* THE TASK:
All lines after the one containing "MJoinRoom data =>" are needed, along with that line itself. Please repeat them exactly through the end of the entries.

* SUPPLIED MATERIAL:

(** One turn of the event loop: the time at which it runs, the outcomes of
    [Math.random()] during the turn, and what is run. *)
Record Turn := {
  at_time : Z;
  randoms : nat -> Z;
  what : Label
}.

Fixpoint remove_nth {A : Type} (n : nat) (l : list A) : list A :=
  match l, n with
  | [], _ => []
  | _ :: l', O => l'
  | a :: l', S n' => a :: remove_nth n' l'
  end.

Definition onMessage (v : variant) (w : World) (s : SocketId) (now : Z)
           (rnd : nat -> Z) (m : Message) : completion (World * list Emit) :=
  match m with
  | MCreateRoom data => onCreateRoom v w s now rnd data
  | MJoinRoom data =>
      match v with
      | RootServer => Root.onJoinRoom w s now data
      | StandaloneServer => Normal (Standalone.onJoinRoom w s now data)
      end
  | MPlayerMove x y => Normal (onPlayerMove w s x y)
  | MPlaceBomb x y => Normal (onPlaceBomb w s now x y)
  | MCollectPowerUp powerUpId => Normal (onCollectPowerUp w s powerUpId)
  | MPing timestamp => Normal (onPing w s timestamp)
  end.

* RESULT FOR THIS EXERCISE:
  | MJoinRoom data =>
      match v with
      | RootServer => Root.onJoinRoom w s now data
      | StandaloneServer => Normal (Standalone.onJoinRoom w s now data)
      end
  | MPlayerMove x y => Normal (onPlayerMove w s x y)
  | MPlaceBomb x y => Normal (onPlaceBomb w s now x y)
  | MCollectPowerUp powerUpId => Normal (onCollectPowerUp w s powerUpId)
  | MPing timestamp => Normal (onPing w s timestamp)
  end.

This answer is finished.